Even though our first attempt at IUI was unsuccessful just like many others are not for other people, we did manage to survive through it all, and did end up with our own sweet little family after it all. These days, I reminisce back to before the kids, to the bittersweet time when we were trying for all we were worth to just get a baby. I miss those days in a way- funny, but I would love to live those days all over again, knowing what was in store for us. I would love to see those 2 pink lines for the first time all over again, and go through that miscarriage from the first IUI over again, knowing Hayleigh would soon be a reality. Just to hold Hayleigh again for the first time... 

It is amazing that we didn't have to go through all of the treatments all over again for Reid.. He just happened against all odds. Both kids are our miracles- one planned and longed for, for so long, and the other a complete shock of a surprise of what we wanted and were getting ready to start planning treatments for. Back after Hayleigh was born, I figured we would have to go back and start all over once again. I in a way wanted that, thinking our kids would be mean to each other someday and say I was planned, and Mommy and Daddy wanted me. I also thought I would feel bad because we had such early ultrasound pictures of Hayleigh, and not of Reid. Hayleigh we have from 5 wks along with her, Reid starts at 8 weeks- the same time I was discharged from the infertility clinic with Hayleigh. At least both of them were born into loving arms of parents who really longed and wanted them both. While my views on infertility will stay with me for my lifetime, I hope that both Reid and Hayleigh don't have to go through it all as well someday. I would wish infertility on my worst enemy and best friend, and I know that sounds wrong. BUT, I am the mom I am today because of it. I try not to take things for granted with the kids, I think sometimes to myself to suck it up- the "me" before kids yelling at me to do better for them.
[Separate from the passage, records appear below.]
Lemma first_from_ok q (lo : Z) :
  0 ≤ q ≤ last_word_ptr m → lo ≤ 32 * q → (∀ i, lo ≤ i < 32 * q → 0 ≤ i → bit_of (bitmap m) i = negb value) →
  ∃ r, first_from q = Ret r ∧ least_of (λ i, lo ≤ i ∧ 0 ≤ i < n_bits m ∧ bit_of (bitmap m) i = value) r.
Proof.
  intros Hq Hlo Hbefore. pose proof (mo_buf _ Hm) as B. pose proof (mo_last _ Hm) as HL. unfold first_from.
  destruct (scan_words_spec _ _ (λ w, bool_decide (w ≠ skip)) B (Z.to_nat (last_word_ptr m - q)) q) as (i & -> & Hi & Hskipped & Hat);
    [lia | lia |]. obind. rewrite (vget_word _ _ _ B) by lia. obind.
  assert (∀ k, lo ≤ k < 32 * i → 0 ≤ k → bit_of (bitmap m) k = negb value) as Hclear.
  { intros k Hk Hk0. destruct (decide (k < 32 * q)); [by apply Hbefore; lia |].
    pose proof (Z.div_mod k 32 ltac:(lia)). pose proof (Z.mod_pos_bound k 32 ltac:(lia)).
    specialize (Hskipped (k / 32) ltac:(lia)). apply bool_decide_eq_false, dec_stable in Hskipped.
    unfold bit_of. apply Hskip; [eauto with bits | done | lia]. }
  assert (∀ j, 0 ≤ j < 32 → Z.testbit (word (bitmap m) i) j = value ↔ lo ≤ 32 * i + j ∧ bit_of (bitmap m) (32 * i + j) = value) as Hbits.
  { intros j Hj. rewrite word_bits by done. split; [intros Hb; split; [lia | done] | by intros [_ ?]]. }
  destruct (decide (i < last_word_ptr m)) as [Hlt | Hlt];
    [rewrite (bool_decide_true (i < _)) by done | rewrite (bool_decide_false (i < _)) by done].
  - apply (first_in_word i _ lo); [eauto with bits | lia | lia | | done | done]. specialize (Hat ltac:(lia)). by apply bool_decide_eq_true in Hat.
  - assert (i = last_word_ptr m) as -> by lia. destruct (last_empty (word (bitmap m) (last_word_ptr m))) eqn:Hle.
    + eexists. split; [done |]. left. split; [done |]. intros k (Hk1 & Hk2 & Hb).
      destruct (decide (k < 32 * last_word_ptr m)); [rewrite Hclear in Hb by lia; by destruct value |].
      rewrite Hlast in Hle by eauto with bits. specialize (Hle (k - 32 * last_word_ptr m) ltac:(lia)).
      rewrite (mo_mask_bits _ Hm), word_bits in Hle by lia.
      replace (32 * last_word_ptr m + (k - 32 * last_word_ptr m)) with k in Hle by lia.
      rewrite Hle in Hb by (apply bool_decide_false; lia). by destruct value.
    + apply (first_in_word (last_word_ptr m) _ lo); [eauto with bits | lia | done | | done | done].
      intros Heq. rewrite Heq in Hle. assert (last_empty skip = true); [| congruence].
      assert (in_u32 skip) as Hs by (rewrite <- Heq; eauto with bits).
      apply Hlast; [done |]. intros j Hj _. by apply Hskip.
Qed.

End first.

Lemma get_first_set_map m : map_ok m → ∃ r, bitmap_get_first_set m = Ret r ∧ least_of (.∈ map_set m) r.
Proof.
  intros Hm. destruct (no_words_ok m Hm) as (_ & H0 & _).
  destruct (first_from_ok m Hm true get_first_set 0 (λ w, bool_decide (Z.land w (not32 (last_word_mask m)) = 0))) with (q := 0) (lo := 0) as (r & Hr & Hleast).
  - intros w Hw. by apply word_zero.
  - intros w Hw. rewrite bool_decide_eq_true. apply masked_zero; [done | apply Hm].
  - intros w q Hw Hne. by apply get_first_set_ok.
  - lia.
  - lia.
  - lia.
  - exists r. split.
    + rewrite <- Hr. unfold bitmap_get_first_set, first_from, last_index. rewrite Z.sub_0_r.
      destruct (scan_words _ _ _ _) as [i | |]; [| done | done]. obind. destruct (vget _ _); [| done | done]. obind. by repeat case_bool_decide.
    + destruct Hleast as [[-> Hno] | [Hin Hmin]]; [left | right].
      * split; [done |]. intros i [Hi Hb]%elem_of_map_set. apply (Hno i). split_and!; (done || lia).
      * destruct Hin as (_ & Hi & Hb). split; [by apply elem_of_map_set |]. intros i [Hi' Hb']%elem_of_map_set. apply Hmin. split_and!; (done || lia).
Qed.

Lemma clear_bytes_bits : ∀ (n : nat) i w, in_u32 w → 0 ≤ i → i + Z.of_nat n ≤ 4 →
  in_u32 (clear_bytes n i w) ∧
  ∀ j, 0 ≤ j → Z.testbit (clear_bytes n i w) j = if bool_decide (8 * i ≤ j < 8 * (i + Z.of_nat n)) then false else Z.testbit w j.
Proof.
  induction n as [| n IH]; intros i w Hw Hi Hn; cbn [clear_bytes].
  { split; [done |]. intros j Hj. by rewrite bool_decide_false by lia. }
  destruct (IH (i + 1) (set_byte w i 0)) as [Hu Hb]; [apply in_u32_set_byte; (done || lia) | lia | lia |]. split; [done |].
  intros j Hj. rewrite Hb, set_byte_bits by lia. destruct (decide (8 * i ≤ j < 8 * i + 8)).
  - rewrite (bool_decide_true (8 * i ≤ j < 8 * i + 8)), (bool_decide_true (8 * i ≤ j < 8 * (i + _))) by lia.
    rewrite Z.bits_0. by case_bool_decide.
  - rewrite (bool_decide_false (8 * i ≤ j < 8 * i + 8)) by lia. destruct (decide (8 * (i + 1) ≤ j < 8 * (i + 1 + Z.of_nat n))).
    + by rewrite !bool_decide_true by lia.
    + by rewrite !bool_decide_false by lia.
Qed.

Lemma mask_previous_bits w bit :
  in_u32 w → 0 ≤ bit →
  in_u32 (mask_previous w bit) ∧
  ∀ j, 0 ≤ j < 32 → Z.testbit (mask_previous w bit) j = bool_decide (bit mod 32 ≤ j) && Z.testbit w j.
Proof.
  intros Hw Hbit. unfold mask_previous. set (r := bit mod 32). assert (0 ≤ r < 32) as Hr by (apply Z.mod_pos_bound; lia).
  pose proof (Z.div_mod r 8 ltac:(lia)) as Hd. pose proof (Z.mod_pos_bound r 8 ltac:(lia)) as Hm.
  set (k := r / 8) in *. destruct (clear_bytes_bits (Z.to_nat k) 0 w) as [Hu Hb]; [done | lia | lia |].
  set (w1 := clear_bytes (Z.to_nat k) 0 w) in *.
  assert (Z.land bit 7 = r mod 8) as Hland.
  { change 7 with (Z.ones 3). rewrite Z.land_ones by lia. change (2 ^ 3) with 8. unfold r.
    rewrite (Z.div_mod bit 32) at 1 by lia. replace (32 * (bit / 32)) with (bit / 32 * 4 * 8) by lia.
    by rewrite Z.add_comm, Z_mod_plus_full. }
  set (b := Z.land (get_byte w1 k) (Z.land (Z.shiftl 255 (Z.land bit 7)) 255)).
  assert (0 ≤ b < 256) as Hbyte by (apply (land_bound _ _ 8), (land_bound _ 255 8); lia).
  split; [apply in_u32_set_byte; (done || lia) |]. intros j Hj. rewrite set_byte_bits by lia.
  destruct (decide (8 * k ≤ j < 8 * k + 8)) as [Hk | Hk].
  - rewrite (bool_decide_true (8 * k ≤ j < _)) by done. unfold b. rewrite !Z.land_spec, get_byte_bits, Z.shiftl_spec by lia.
    rewrite bool_decide_true by lia. cbn [andb]. replace (8 * k + (j - 8 * k)) with j by lia. rewrite Hb, bool_decide_false by lia.
    change 255 with (Z.ones 8). rewrite (Z.ones_spec_low 8 (j - 8 * k)) by lia. rewrite andb_true_r, Hland.
    destruct (decide (r ≤ j)).
    + rewrite Z.ones_spec_low, bool_decide_true by lia. by rewrite andb_true_r.
    + rewrite (Z.testbit_neg_r (Z.ones 8)), bool_decide_false by lia. by rewrite andb_false_r.
  - rewrite (bool_decide_false (8 * k ≤ j < _)) by done. rewrite Hb by lia. destruct (decide (j < 8 * k)).
    + rewrite bool_decide_true, bool_decide_false by lia. done.
    + rewrite bool_decide_false, bool_decide_true by lia. done.
Qed.

Lemma least_of_proper X Y r : (∀ i, X i ↔ Y i) → least_of X r → least_of Y r.
Proof. intros HXY [[-> Hno] | [Hin Hmin]]; [left | right]; setoid_rewrite <- HXY; done. Qed.

Lemma get_next_set_map m b :
  map_ok m → 0 ≤ b < 2 ^ 32 - 1 → ∃ r, bitmap_get_next_set m b = Ret r ∧ least_of (λ i, b < i ∧ i ∈ map_set m) r.
Proof.
  intros Hm Hb. pose proof (mo_buf _ Hm) as B. pose proof (mo_last _ Hm) as HL. destruct (no_words_ok m Hm) as (_ & H0 & _).
  unfold bitmap_get_next_set. assert (u32 (b + 1) = b + 1) as -> by (apply Z.mod_small; lia). case_bool_decide as Hn.
  { eexists. split; [done |]. left. split; [done |]. intros i [Hi [Hi' _]%elem_of_map_set]. lia. }
  pose proof (Z.div_mod (b + 1) 32 ltac:(lia)) as Hd. pose proof (Z.mod_pos_bound (b + 1) 32 ltac:(lia)) as Hr.
  set (q := (b + 1) / 32) in *. assert (0 ≤ q ≤ last_word_ptr m) as Hq by lia.
  rewrite (vget_word _ _ _ B) by lia. obind.
  destruct (mask_previous_bits (word (bitmap m) q) (b + 1)) as [Hu Hbits]; [eauto with bits | lia |].
  set (w := mask_previous (word (bitmap m) q) (b + 1)) in *.
  assert (∀ j, 0 ≤ j < 32 → Z.testbit w j = true ↔ b + 1 ≤ 32 * q + j ∧ bit_of (bitmap m) (32 * q + j) = true) as Hbits'.
  { intros j Hj. rewrite Hbits, word_bits, andb_true_iff, bool_decide_eq_true by done. intuition lia. }
  assert (∃ r, (if bool_decide (q = last_word_ptr m) then
      if bool_decide (Z.land w (not32 (last_word_mask m)) ≠ 0) then get_first_set w q else Ret MY_BIT_NONE
    else if bool_decide (w ≠ 0) then get_first_set w q
    else first_from m get_first_set 0 (λ w, bool_decide (Z.land w (not32 (last_word_mask m)) = 0)) (q + 1)) = Ret r ∧
    least_of (λ i, b + 1 ≤ i ∧ 0 ≤ i < n_bits m ∧ bit_of (bitmap m) i = true) r) as (r & Hr' & Hleast).
  2: { exists r. split; [| eapply least_of_proper; [| done]; intros i; rewrite elem_of_map_set; intuition lia].
       rewrite <- Hr'. case_bool_decide; [done |]. case_bool_decide; [done |]. unfold first_from.
       destruct (scan_words _ _ _ _) as [i | |]; [| done | done]. obind. destruct (vget _ _); [| done | done]. obind. by repeat case_bool_decide. }
  assert (∀ w, in_u32 w → bool_decide (Z.land w (not32 (last_word_mask m)) = 0) = true ↔
    ∀ j, 0 ≤ j < 32 → Z.testbit (last_word_mask m) j = false → Z.testbit w j = negb true) as Hlast.
  { intros v Hv. rewrite bool_decide_eq_true. apply masked_zero; [done | apply Hm]. }
  assert (∀ w q, in_u32 w → w ≠ 0 → ∃ j, get_first_set w q = Ret (32 * q + j) ∧ 0 ≤ j < 32 ∧ Z.testbit w j = true ∧
    ∀ k, 0 ≤ k < j → Z.testbit w k = negb true) as Hfirst by (intros; by apply get_first_set_ok).
  assert (∀ v, in_u32 v → v = 0 ↔ ∀ j, 0 ≤ j < 32 → Z.testbit v j = negb true) as Hskip by (intros v Hv; by apply word_zero).
  case_bool_decide as Hql; [| case_bool_decide as Hw].
  - case_bool_decide as Hw.
    + eapply first_in_word; [done | exact Hskip | exact Hlast | exact Hfirst | done | done | | | done | lia].
      * intros _. by apply bool_decide_false.
      * intros ->. by rewrite Z.land_0_l in Hw.
    + eexists. split; [done |]. left. split; [done |]. intros i (Hi & Hin & Hbi).
      rewrite masked_zero in Hw by (done || apply Hm). specialize (Hw (i - 32 * q) ltac:(lia)).
      rewrite (mo_mask_bits _ Hm) in Hw by lia. rewrite <- Hql in Hw. specialize (Hw ltac:(apply bool_decide_false; lia)).
      assert (Z.testbit w (i - 32 * q) = true); [| congruence]. apply Hbits'; [lia |]. by replace (32 * q + (i - 32 * q)) with i by lia.
  - eapply first_in_word; [done | exact Hskip | exact Hlast | exact Hfirst | done | done | lia | done | done | lia].
  - eapply first_from_ok; [done | exact Hskip | exact Hlast | exact Hfirst | lia | lia |].
    intros i Hi Hi0. destruct (bit_of (bitmap m) i) eqn:Hbi; [| done]. exfalso.
    assert (Z.testbit w (i - 32 * q) = true) as Hx; [| rewrite Hw, Z.bits_0 in Hx; done].
    apply Hbits'; [lia |]. replace (32 * q + (i - 32 * q)) with i by lia. split; [lia | done].
Qed.

(** ** Single bits *)

Lemma bit_index bit : 0 ≤ bit → bit = 8 * (bit / 8) + Z.land bit 7 ∧ 0 ≤ Z.land bit 7 < 8.
Proof.
  intros Hb. change 7 with (Z.ones 3). rewrite Z.land_ones by lia. change (2 ^ 3) with 8.
  pose proof (Z.div_mod bit 8). pose proof (Z.mod_pos_bound bit 8). lia.
Qed.

(** [f] changes the bit that is set in its second argument by [h]. *)
Definition changes_bit (f : Z → Z → Z) (h : bool → bool) : Prop :=
  ∀ v k, 0 ≤ v < 256 → 0 ≤ k < 8 → 0 ≤ f v (Z.shiftl 1 k) < 256 ∧
    ∀ j, 0 ≤ j < 8 → Z.testbit (f v (Z.shiftl 1 k)) j = if bool_decide (j = k) then h (Z.testbit v j) else Z.testbit v j.

Lemma changes_bit_check f h :
  forallb (λ v, forallb (λ k, (0 <=? f v (Z.shiftl 1 k)) && (f v (Z.shiftl 1 k) <? 256) &&
    forallb (λ j, eqb (Z.testbit (f v (Z.shiftl 1 k)) j) (if Z.eqb j k then h (Z.testbit v j) else Z.testbit v j)) (seqZ 0 8))
    (seqZ 0 8)) (seqZ 0 256) = true → changes_bit f h.
Proof.
  intros Hall v k Hv Hk. rewrite forallb_forall in Hall. specialize (Hall v). rewrite <- list_elem_of_In, elem_of_seqZ in Hall.
  specialize (Hall ltac:(lia)). rewrite forallb_forall in Hall. specialize (Hall k). rewrite <- list_elem_of_In, elem_of_seqZ in Hall.
  specialize (Hall ltac:(lia)). rewrite !andb_true_iff, Z.leb_le, Z.ltb_lt, forallb_forall in Hall. destruct Hall as [Hr Hbits].
  split; [lia |]. intros j Hj. specialize (Hbits j). rewrite <- list_elem_of_In, elem_of_seqZ in Hbits.
  rewrite (eqb_prop _ _ (Hbits ltac:(lia))). destruct (Z.eqb_spec j k); [by rewrite bool_decide_true | by rewrite bool_decide_false].
Qed.

Lemma set_changes : changes_bit set_op (λ _, true).
Proof. apply changes_bit_check. vm_compute. reflexivity. Qed.
Lemma clear_changes : changes_bit clear_op (λ _, false).
Proof. apply changes_bit_check. vm_compute. reflexivity. Qed.
Lemma flip_changes : changes_bit flip_op negb.
Proof. apply changes_bit_check. vm_compute. reflexivity. Qed.

Lemma update_byte_ok f h m bit :
  changes_bit f h → map_ok m → 0 ≤ bit < n_bits m →
  ∃ v m', update_byte f m bit = Ret (v, m') ∧ map_ok m' ∧ n_bits m' = n_bits m ∧
    bool_decide (v ≠ 0) = bit_of (bitmap m) bit ∧
    ∀ i, 0 ≤ i → bit_of (bitmap m') i = if bool_decide (i = bit) then h (bit_of (bitmap m) i) else bit_of (bitmap m) i.
Proof.
  intros Hf Hm Hbit. pose proof (mo_buf _ Hm) as B. pose proof (mo_last _ Hm) as HL.
  destruct (bit_index bit ltac:(lia)) as [Hsplit Hr]. set (k := bit / 8) in *. set (r := Z.land bit 7) in *.
  assert (0 ≤ k < 4 * (last_word_ptr m + 1)) as Hk by lia.
  destruct (load_byte_bits _ _ k B Hk) as (v & Hload & Hv & Hvb). unfold update_byte. fold k r. rewrite Hload. obind.
  destruct (Hf v r Hv Hr) as [Hfr Hfb].
  destruct (store_byte_bits _ _ k (f v (Z.shiftl 1 r)) B Hk Hfr) as (ws & -> & Hws & Hb). obind.
  eexists _, _. split; [done |]. split_and!; [by apply map_ok_with | done | |].
  - rewrite land_bit_test by lia. rewrite Hvb by lia. f_equal. lia.
  - intros i Hi. cbn [bitmap with_bitmap]. rewrite Hb by done. destruct (decide (8 * k ≤ i < 8 * k + 8)) as [Hin | Hin].
    + rewrite (bool_decide_true (8 * k ≤ i < _)) by done. rewrite Hfb, Hvb by lia. replace (8 * k + (i - 8 * k)) with i by lia.
      destruct (decide (i = bit)); [by rewrite !bool_decide_true by lia | by rewrite !bool_decide_false by lia].
    + rewrite !bool_decide_false by lia. done.
Qed.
Because of our experience I'm a better mom, and with the way society is today- all the teen pregnancy, single parent pregnancies, etc, it would be good for our society to experience that. Maybe then, the birth of a baby, or even a pregnancy would be seen as a miracle instead of a burden. 

I know a lot of people are out there hurting now- watching everyone and their dog get pregnant and have babies like it's nothing. Those people going on about how easy it was, while you are trying everything you read that could possibly help you get pregnant. Trying to smile for others while holding someone else's newborn baby...IT's hard! 

Even though infertility is not a life threatening disease, it is a very hard thing to battle. Expensive, emotional, and exhausting. 

To all the hopeful future parents out there- hang in there. Even if it feels like you are in a dark hole all by yourself, you're not. There are many others out there struggling just like you out there.